EXERCISE INSTRUCTIONS — Filter the records below for the word "right". Keep each line that has it.

DATASET EXCERPTS —
Section AlbumSearch.
Import Telegram GooglePhotos GooglePhotosClient.
Variable credentials : nat -> Credentials.t.
Variable http : nat -> AsyncClient.t.
Variable json : Response.t -> Outcome Json.t.
Variable encode_json : Json.t -> string.
Variable encode_params : list (string * Json.t) -> list (string * string).

Lemma eq_str_true v s : Json.eq_str v s = true -> v = Json.Str s.
Proof.
  destruct v; try discriminate. simpl. by intros ->%String.eqb_eq.
Qed.

(** X26. The loop over the albums of a page stops at the first album whose
    title is the one looked for, and returns the id of that album, also
    when a later album has the title as well; it runs to the end only when
    every album is a dict with another title or none; and it raises only
    at the first entry that is not a dict, or at a first match that has
    no id. *)
Theorem scan_albums_stops_at_first_match albums title :
  match scan_albums albums title with
  | Ret (Some album_id) =>
      exists before album after,
        albums = before ++ album :: after /\
        Forall (other_album title) before /\
        Json.get album "title" Json.Null = Ret (Json.Str title) /\
        Json.getitem album "id" = Ret album_id
  | Ret None => Forall (other_album title) albums
  | Raise exc =>
      exists before album after,
        albums = before ++ album :: after /\
        Forall (other_album title) before /\
        (Json.get album "title" Json.Null = Raise exc \/
         (Json.get album "title" Json.Null = Ret (Json.Str title) /\
          Json.getitem album "id" = Raise exc))
  end.
Proof.
  induction albums as [|album albums IH]; [by apply Forall_nil_2|].
  simpl.
  destruct (Json.get album "title" Json.Null) as [album_title|exc] eqn:Hget.
  - destruct (Json.eq_str album_title title) eqn:Heq.
    + apply eq_str_true in Heq as ->.
      destruct (Json.getitem album "id") as [album_id|exc] eqn:Hid.
      * exists [], album, albums. by repeat split.
      * exists [], album, albums. split; [done|]. split; [done|]. by right.
    + assert (other_album title album) as Hother by (by exists album_title).
      destruct (scan_albums albums title) as [[album_id|]|exc].
      * destruct IH as (before & found & after & -> & Hbefore & Hfound).
        exists (album :: before), found, after.
        split; [done|]. split; [by apply Forall_cons|done].
      * by apply Forall_cons.
      * destruct IH as (before & bad & after & -> & Hbefore & Hbad).
        exists (album :: before), bad, after.
        split; [done|]. split; [by apply Forall_cons|done].
  - exists [], album, albums. split; [done|]. split; [done|]. by left.
Qed.
(** [autogen_core.FunctionCall]: [arguments] holds the value handed to
    [json.dumps] (its serialisation to text is not modelled). *)
Record FunctionCall : Type := {
  fc_id : string;
  fc_name : json;
  fc_arguments : json
}.

(** [CreateResult.content : Union[str, List[FunctionCall]]]. *)
Definition content_t : Type := (string + list FunctionCall)%type.

(** Lines written through [logger] and [print]. A line that formats a
    value into its text holds that value. *)
Inductive log_line : Type :=
| ResponseStatus (status : Z)                 (* logger.info *)
| RateLimitHit (retry_after : string)         (* logger.warning *)
| ErrorResponseBody (text : string)           (* logger.error *)
| SendingRequest (model : string)             (* logger.info *)
| FailedToParse (data : json)                 (* logger.error *)
| RequestError (e : pyexn)                    (* logger.error *)
| RateLimitedWaiting (sleep : Z) (attempt : nat).   (* print, before_sleep *)

(** Everything observable, in the order it happens. *)
Inductive event : Type :=
| Post (url : string) (payload : json)
| Sleep (seconds : Z)
| Log (line : log_line)
| Yield (chunk : content_t).     (* a value yielded by [create_stream] *)

(** The environment: the [n]-th call of [requests.post] (counted from 0)
    with its url and payload decides the backend's answer; [uuid4 n] is
    the [n]-th identifier drawn. *)
Record Env : Type := {
  backend : nat -> string -> json -> http_result;
  uuid4 : nat -> string
}.

Record World : Type := {
  trace : list event;     (* oldest first *)
  posts : nat;            (* calls of [requests.post] so far *)
  uuids : nat             (* identifiers drawn so far *)
}.

Definition world0 : World := {| trace := []; posts := 0; uuids := 0 |}.

(** A statement with effects: a result and the world after it. *)
Definition M (A : Type) : Type := World -> outcome A * World.

Definition ret {A : Type} (a : A) : M A := fun w => (Ok a, w).

Definition raise {A : Type} (e : pyexn) : M A := fun w => (Raise e, w).

Definition bind {A B : Type} (c : M A) (f : A -> M B) : M B :=
  fun w =>
    match c w with
    | (Ok a, w') => f a w'
    | (Raise e, w') => (Raise e, w')
    end.

Definition lift {A : Type} (x : outcome A) : M A := fun w => (x, w).

Declare Scope M_scope.
Delimit Scope M_scope with M.
Notation "x <- c ;; k" := (bind c (fun x => k))
  (at level 61, c at next level, right associativity) : M_scope.
Notation "c ;; k" := (bind c (fun _ => k))
  (at level 61, right associativity) : M_scope.

Definition emit (ev : event) : M unit :=
  fun w => (Ok tt, {| trace := trace w ++ [ev];
                      posts := posts w; uuids := uuids w |}).

(** [try: c  except <those e with handles e>: handler e]. *)
Definition try_except {A : Type} (c : M A) (handles : pyexn -> bool)
  (handler : pyexn -> M A) : M A :=
  fun w =>
    match c w with
    | (Ok a, w') => (Ok a, w')
    | (Raise e, w') => if handles e then handler e w' else (Raise e, w')
    end.

(** [requests.post(url, json=payload, ...)]. *)
Definition requests_post (env : Env) (url : string) (payload : json)
  : M response :=
  fun w =>
    let w' := {| trace := trace w ++ [Post url payload];
                 posts := S (posts w); uuids := uuids w |} in
    match backend env (posts w) url payload with
    | ConnectionFailed => (Raise (RequestException ConnectionError), w')
    | Responded r => (Ok r, w')
    end.

(** [response.raise_for_status()]: statuses 400..599 raise. *)
Definition raise_for_status (r : response) : outcome unit :=
  if (400 <=? status_code r)%Z && (status_code r <? 600)%Z
  then Raise (RequestException (HTTPError (status_code r)))
  else Ok tt.

(** [response.json()]. *)
Definition response_json (r : response) : outcome json :=
  match body r with
  | Some j => Ok j
  | None => Raise (RequestException JSONDecodeError)
  end.

(** [str(uuid.uuid4())]. *)
Definition draw_uuid (env : Env) : M string :=
  fun w => (Ok (uuid4 env (uuids w)),
            {| trace := trace w; posts := posts w; uuids := S (uuids w) |}).

(** A computation that contains an unbounded loop carries fuel: [None]
    means the fuel ran out before the loop ended. *)
Definition MF (A : Type) : Type := World -> option (outcome A * World).

Definition liftF {A : Type} (c : M A) : MF A := fun w => Some (c w).

Definition bindF {A B : Type} (c : MF A) (f : A -> MF B) : MF B :=
  fun w =>
    match c w with
    | None => None
    | Some (Ok a, w') => f a w'
    | Some (Raise e, w') => Some (Raise e, w')
    end.

Definition try_exceptF {A : Type} (c : MF A) (handles : pyexn -> bool)
  (handler : pyexn -> M A) : MF A :=
  fun w =>
    match c w with
    | None => None
    | Some (Ok a, w') => Some (Ok a, w')
    | Some (Raise e, w') =>
        if handles e then Some (handler e w') else Some (Raise e, w')
    end.

(* ================================================================== *)
(** ** tenacity: the [@retry] decorator                                *)
(* ================================================================== *)

Module Tenacity.

Local Open Scope Z_scope.

(** [stop_after_attempt(max_attempt_number)]. *)
Definition stop_after_attempt (max_attempt_number : nat)
  (attempt_number : nat) : bool :=
  (max_attempt_number <=? attempt_number)%nat.

(** [wait_exponential(multiplier, min, max)], [exp_base = 2]:
    [max(max(0, min), min(multiplier * 2 ** (attempt_number - 1), max))]. *)
Definition wait_exponential (multiplier min max : Z) (attempt_number : nat)
  : Z :=
  let exp := 2 ^ (Z.of_nat attempt_number - 1) in
  let result := multiplier * exp in
  Z.max (Z.max 0 min) (Z.min result max).

(** The decorator's arguments. *)
Record Retrying : Type := {
  retry : pyexn -> bool;                  (* retry_if_exception_type *)
  stop : nat -> bool;
  wait : nat -> Z;
  before_sleep : nat -> Z -> M unit       (* attempt number, next sleep *)
}.

Section Call.
Context {A : Type}.

(** [RetryCallState]: the attempt number (from 1) and the outcome of the
    attempt just made, if one was made since the last sleep. *)
Record RetryCallState : Type := {
  attempt_number : nat;
  last_outcome : option (outcome A)
}.

Inductive action : Type :=
| DoAttempt
| DoSleep (seconds : Z)
| Return (r : outcome A).      (* return the value, or raise *)

(** [Retrying.iter]. *)
Definition iter (r : Retrying) (rs : RetryCallState) (w : World)
  : action * World :=
  match last_outcome rs with
  | None => (DoAttempt, w)
  | Some (Ok a) => (Return (Ok a), w)
  | Some (Raise e) =>
      if negb (retry r e) then (Return (Raise e), w)
      else if stop r (attempt_number rs)
           then (Return (Raise (RetryError e)), w)
           else
             let sleep := wait r (attempt_number rs) in
             (DoSleep sleep,
              snd (before_sleep r (attempt_number rs) sleep w))
  end.

(** [Retrying.__call__]: the [while True] loop, one iteration per unit
    of fuel. *)
Fixpoint call (fuel : nat) (r : Retrying) (fn : M A) (rs : RetryCallState)
  : MF A :=
  fun w =>
    match fuel with
    | O => None
    | S fuel' =>
        match iter r rs w with
        | (DoAttempt, w1) =>
            let (res, w2) := fn w1 in
            call fuel' r fn
              {| attempt_number := attempt_number rs;
                 last_outcome := Some res |} w2
        | (DoSleep seconds, w1) =>
            (* prepare_for_next_attempt, then sleep *)
            let (_, w2) := emit (Sleep seconds) w1 in
            call fuel' r fn
              {| attempt_number := S (attempt_number rs);
                 last_outcome := None |} w2
        | (Return res, w1) => Some (res, w1)
        end
    end.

TASK RESULT —
      * exists [], album, albums. split; [done|]. split; [done|]. by right.
  (at level 61, c at next level, right associativity) : M_scope.
  (at level 61, right associativity) : M_scope.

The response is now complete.